La generación del 36


"Algunos han llamado generación del 36 a la que emerge inmediatamente después de la Guerra Civil, aglutinando a Luis Rosales, Leopoldo Panero, Rafael Sánchez Mazas, Dionisio Ridruejo, Eugenio Montes y algún otro. Retrasado en el tiempo y el espacio queda Ramón Pérez de Ayala, que fue embajador de la República en Londres, aunque a Azaña no acababa de gustarle. Por su clasicismo de pegote y su señorío un poco pasado tiene mucho que ver con esa generación. En ella, el único hombre de izquierdas es Miguel Hernández, otra víctima de los vencedores. Esta generación es la tercera y última que apunta en el siglo XX con verdadera singularidad. Todos en ella pertenecen a la alta burguesía, todos son prosistas y poetas, todos son originales, cultos, hijos de una formación clásica, snobs de lo antiguo, de obra escasa y gran presencia en los periódicos. El régimen, aquel régimen se encuentra así con un núcleo duro, defensor de los valores de la Cruzada y fiel a ella hasta la muerte. 

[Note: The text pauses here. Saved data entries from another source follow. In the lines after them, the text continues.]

(* ===== verification/ActivityStore.v ===== *)
(** * Storing activity

    [src/codex/activity_store.go] and [seedCurrent] of
    [src/codex/activity_snapshot.go]: the checkpoint of a thread's current state
    and the summaries of its finished turns, the writer that moves one to disk
    behind the other, and what a restart reads back.

    A file is kept as the value its JSON text decodes to. The file of a summary
    is named by the SHA-256 of the turn's identity and holds that identity, which
    its reader checks; here summaries are keyed by it. *)
From S2P Require Import Prelude GoStd GoValue TurnOptions Ledger LedgerFacts Store Program Wire History Prompts Activity.
From Stdlib Require Import String.
Open Scope Z_scope.

(** ** Files *)

Inductive activityFile (A : Type) := Damaged | Holds (a : A).
Arguments Damaged {A}.
Arguments Holds {A} a.

Record activityDisk := mkDisk {
  dk_current : option (activityFile activityCheckpoint);
  dk_turns : gmap string (activityFile activityTurnRecord) }.

(** The fields that are not marshalled read back as zero. *)
Definition persistObservation (o : activityObservation) : activityObservation :=
  mkObserved (ao_Connection o) false false false false (ao_TurnID o) (ao_Active o) [] (ao_Requests o) (ao_ToolWaits o)
    (ao_State o) (ao_SinceMS o) (ao_ThroughMS o) (ao_OpenWaitingMS o) 0 (ao_Overflow o).
Definition persist (c : activityCheckpoint) : activityCheckpoint :=
  mkCheckpoint (ac_Schema c) (ac_ThreadID c) (persistObservation <$> ac_Current c) (ac_Turns c).

Definition validActivityRecord (r : activityTurnRecord) : bool :=
  negb (is_empty (ar_ID r)) && (0 <=? ar_WorkingMS r) && (0 <=? ar_WaitingMS r) && (0 <=? ar_FirstMS r)
  && (ar_FirstMS r <=? ar_ThroughMS r) && (0 <=? ar_TailWorkMS r) && (0 <=? ar_TailWaitMS r)
  && (ar_TailWorkMS r <=? ar_WorkingMS r) && (ar_TailWaitMS r <=? ar_WaitingMS r).

Definition blankCheckpoint (threadID : string) : activityCheckpoint := mkCheckpoint 1 threadID None ∅.

(** [fault] is an error of reading the file other than its absence. *)
Definition loadActivityCheckpoint (fault : option err) (file : option (activityFile activityCheckpoint)) (threadID : string)
    : res err activityCheckpoint :=
  match fault, file with
  | Some e, _ => Err e
  | None, None => Ok (blankCheckpoint threadID)
  | None, Some Damaged => Err (EMsg "invalid activity checkpoint")
  | None, Some (Holds c) =>
    if negb (ac_Schema c =? 1) || negb (str_eqb (ac_ThreadID c) threadID)
       || (activityPendingLimit <? size (ac_Turns c))%nat
    then Err (EMsg "invalid activity checkpoint")
    else if existsb (fun kv => negb (str_eqb kv.1 (ar_ID kv.2)) || negb (validActivityRecord kv.2)) (map_to_list (ac_Turns c))
    then Err (EMsg "invalid activity turn summary")
    else match ac_Current c with
         | Some o =>
           if (activityPendingLimit <? size (ao_Requests o))%nat || (activityPendingLimit <? size (ao_ToolWaits o))%nat
              || (ao_ThroughMS o <? ao_SinceMS o)
           then Err (EMsg "invalid activity observation") else Ok c
         | None => Ok c
         end
  end.

(** ** Summaries *)

Definition withHistory (f : gmap string activityTurnRecord → gmap string activityTurnRecord) (t : activityThread) : activityThread :=
  mkThread (at_hot t) (at_durable t) (at_live t) (at_revision t) (at_saved t) (at_lastError t) (at_loadError t) (at_closing t)
    (at_readers t) (at_watchers t) (at_loaded t) (at_wake t) (f (at_history t)).

(** The cached summary, or the one on disk; [fault] is an ended context or a
    failed read. Absence is cached as the zero record. Both looks at the cache
    and the read between them are one step: where the code finds a summary at the
    second look that the writer cached meanwhile, this is the step after it. *)
Definition summary (fault : bool) (d : activityDisk) (id : string) (t : activityThread)
    : option activityTurnRecord * activityThread :=
  match at_history t !! id with
  | Some record => (if is_empty (ar_ID record) then None else Some record, t)
  | None =>
    if fault then (None, t) else
    match dk_turns d !! id with
    | None => (None, withHistory <[id := zeroRecord]> t)
    | Some Damaged => (None, t)
    | Some (Holds record) =>
      if negb (str_eqb (ar_ID record) id) || negb (ar_Final record) || negb (validActivityRecord record) then (None, t)
      else (Some record, withHistory <[id := record]> t)
    end
  end.

(** ** Starting *)

Definition newThread (threadID : string) : activityThread :=
  mkThread (blankCheckpoint threadID) (mkCheckpoint 0 "" None ∅) None 0 0 None None false 0 0 false false ∅.

(** Drops the turns whose summary is at least as recent. *)
Fixpoint replay (faults : string → bool) (d : activityDisk) (records : list (string * activityTurnRecord))
    (turns : gmap string activityTurnRecord) (t : activityThread) : gmap string activityTurnRecord * activityThread :=
  match records with
  | [] => (turns, t)
  | (id, record) :: rest =>
    let '(saved, t) := summary (faults id) d id t in
    let turns := match saved with
                 | Some saved => if ar_Sequence record <=? ar_Sequence saved then delete id turns else turns
                 | None => turns end in
    replay faults d rest turns t
  end.

(** The writer's first section. *)
Definition load (fault : option err) (faults : string → bool) (d : activityDisk) (t : activityThread) : activityThread :=
  let finish (hot : activityCheckpoint) (e : option err) (t : activityThread) :=
    mkThread hot hot (at_live t) (at_revision t) (at_saved t) e e (at_closing t)
      (at_readers t) (at_watchers t) true (at_wake t) (at_history t) in
  match loadActivityCheckpoint fault (dk_current d) (ac_ThreadID (at_hot t)) with
  | Err e => finish (at_hot t) (Some e) t
  | Ok c =>
    let '(turns, t) := replay faults d (map_to_list (ac_Turns c)) (ac_Turns c) t in
    finish (mkCheckpoint (ac_Schema c) (ac_ThreadID c) (ac_Current c) turns) None t
  end.

(** ** Writing *)

(** What the writer holds between its sections: the checkpoint it copied, what
    is left of it, the revision it saw and whether the thread was closing. *)
Record writing := mkWriting { wr_checkpoint : activityCheckpoint; wr_left : activityCheckpoint; wr_revision : Z; wr_closing : bool }.

Definition copyHot (t : activityThread) : writing :=
  mkWriting (at_hot t) (at_hot t) (at_revision t) (at_closing t).

Definition dropTurn (id : string) (c : activityCheckpoint) : activityCheckpoint :=
  mkCheckpoint (ac_Schema c) (ac_ThreadID c) (ac_Current c) (delete id (ac_Turns c)).
Definition leave (left : activityCheckpoint) (w : writing) : writing :=
  mkWriting (wr_checkpoint w) left (wr_revision w) (wr_closing w).

(** A file write may fail before the rename or after it. *)
Inductive writeFault := Written | FailedBefore (e : err) | FailedAfter (e : err).

(** One finished turn of [writeCheckpoint]'s loop. *)
Definition writeSummary (readFault : bool) (fault : writeFault) (id : string) (record : activityTurnRecord)
    (w : writing) (d : activityDisk) (t : activityThread) : res err writing * activityDisk * activityThread :=
  let '(saved, t) := summary readFault d id t in
  let done := leave (dropTurn id (wr_left w)) w in
  let stored := mkDisk (dk_current d) (<[id := Holds record]> (dk_turns d)) in
  if match saved with Some saved => ar_Sequence record <? ar_Sequence saved | None => false end
  then (Ok done, d, t)
  else match fault with
       | Written => (Ok done, stored, withHistory <[id := record]> t)
       | FailedBefore e => (Err e, d, t)
       | FailedAfter e => (Err e, stored, t)
       end.

(** Its last write, once no finished turn is left. *)
Definition writeCurrent (fault : writeFault) (w : writing) (d : activityDisk) : option err * activityDisk :=
  let stored := mkDisk (Some (Holds (persist (wr_left w)))) (dk_turns d) in
  match fault with
  | Written => (None, stored)
  | FailedBefore e => (Some e, d)
  | FailedAfter e => (Some e, stored)
  end.

#[global] Instance activityTurnRecord_eq : EqDecision activityTurnRecord.
Proof. solve_decision. Defined.

(** The section after the write. *)
Definition finishWrite (e : option err) (w : writing) (t : activityThread) : activityThread :=
  match e with
  | Some _ => withLastError e t
  | None =>
    let cp := wr_checkpoint w in
    let hot := filter (fun kv => ¬ (ar_Final kv.2 = true ∧ ac_Turns cp !! kv.1 = Some kv.2)) (ac_Turns (at_hot t)) in
    let durable := filter (fun kv => ar_Final kv.2 = false) (ac_Turns cp) in
    mkThread (mkCheckpoint (ac_Schema (at_hot t)) (ac_ThreadID (at_hot t)) (ac_Current (at_hot t)) hot)
      (mkCheckpoint (ac_Schema cp) (ac_ThreadID cp) (ac_Current cp) durable)
      (at_live t) (at_revision t) (wr_revision w) None (at_loadError t) (at_closing t)
      (at_readers t) (at_watchers t) (at_loaded t) (at_wake t) (at_history t)
  end.

(** ** Lifetime *)

Definition closeLocked (t : activityThread) : activityThread :=
  signalLocked (withTurns (fmap (fun r => if ar_Final r then r else finalise r)) (withCurrent None (withClosing t))).

Definition count (watch : bool) (by' : Z) (t : activityThread) : activityThread :=
  mkThread (at_hot t) (at_durable t) (at_live t) (at_revision t) (at_saved t) (at_lastError t) (at_loadError t) (at_closing t)
    (if watch then at_readers t else at_readers t + by') (if watch then at_watchers t + by' else at_watchers t)
    (at_loaded t) (at_wake t) (at_history t).

Definition unused (t : activityThread) : bool :=
  (at_readers t =? 0) && (at_watchers t =? 0) && negb (bool_decide (is_Some (at_live t))) && negb (at_closing t).

(** [retain] once the thread is loaded; it tries again when it is closing. *)
Definition retain (watch : bool) (t : activityThread) : option activityThread :=
  if at_closing t then None else Some (count watch 1 t).
Definition release (watch : bool) (t : activityThread) : activityThread :=
  let t := count watch (-1) t in if unused t then closeLocked t else t.
Definition retire (t : activityThread) : activityThread := if unused t then closeLocked t else t.
(** [Close] of the recorder, for this thread. *)
Definition closeThread (t : activityThread) : activityThread := closeLocked (withLive None t).

(** What [flush] waits for: the error it returns, or whether it returns. *)
Definition flushed (target : Z) (t : activityThread) : option (option err) :=
  match at_lastError t with
  | Some e => Some (Some e)
  | None => if target <=? at_saved t then Some None else None
  end.

(** ** Continuing a turn that was summarised *)

(** [seedCurrent] after it has read the summary of the latest turn. *)
Definition seedCurrent (id : string) (saved : activityTurnRecord) (t : activityThread) : activityThread :=
  let turns := ac_Turns (at_hot t) in
  let present := bool_decide (is_Some (turns !! id)) in
  let current := default zeroRecord (turns !! id) in
  if present && (0 <? ar_FirstMS current) && (ar_FirstMS current <=? ar_ThroughMS saved) then t
  else if negb present && atLimit turns then t
  else
    let spent := 0 <? ar_WorkingMS current + ar_WaitingMS current in
    let from (f : activityTurnRecord → Z) := if spent then f current else f saved in
    withTurns <[id :=
      mkRecord (ar_ID saved) (u64 (Z.max (ar_Sequence saved) (ar_Sequence current) + 1)) (ar_StartedAtMS saved) (ar_CompletedAtMS saved)
        (if spent then ar_WorkingMS saved + ar_WorkingMS current else ar_WorkingMS saved)
        (if spent then ar_WaitingMS saved + ar_WaitingMS current else ar_WaitingMS saved)
        (ar_FirstMS saved) (from ar_ThroughMS) (from ar_TailSecondMS) (from ar_TailWorkMS) (from ar_TailWaitMS)
        false (ar_BoundsUnknown saved)]> t.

A los nombres citados habría que añadir el de César González-Ruano. En seguida tomaron la Prensa por asalto y cada uno de ellos tiene sus mejores páginas en un periódico o varios. Añadamos otro nombre: Agustín de Foxá. Parecen una generación fabricada de laboratorio. ¿Cómo se explica este bloque simétrico y homogéneo? Son señoritos educados en la cultura clásica de la derecha, tienen dinero, han certificado su ideología en la Guerra Civil, etc. Había un joven, José Antonio Primo de Rivera, que con su atractivo intelectual les había ganado a todos para la causa. Hicieron la guerra y la ganaron. España era suya. Podían hacer lo que les diese la gana, y entonces es cuando les dio la gana de no hacer nada. Ya en los primeros tiempos de la paz habían comprendido que ganar una guerra, y más una guerra civil, no era precisamente un prestigio para un intelectual. No podían presentarse ante la Historia con una doctrina balmesiana y militarista. La verdad es que podían hacerlo todo pero no podían escribir nada. 

Huyen de la trascendencia y del compromiso mediante el ensayo corto y el artículo largo, que les permite orear su vasta y diversa cultura, ser conocidos, ganar dinero en los periódicos e ir dejando para más tarde la obra fundamental, ejemplar, que en su caso era imposible de hacer. Todos ellos tienen poca obra en libro porque el libro, novela o ensayo obliga a presentar una ideología y un sistema, pero ellos no sabían por qué habían hecho la guerra, por qué la habían ganado y por qué estaban allí. Se habían refugiado en los periódicos como en unas chabolas para ricos. 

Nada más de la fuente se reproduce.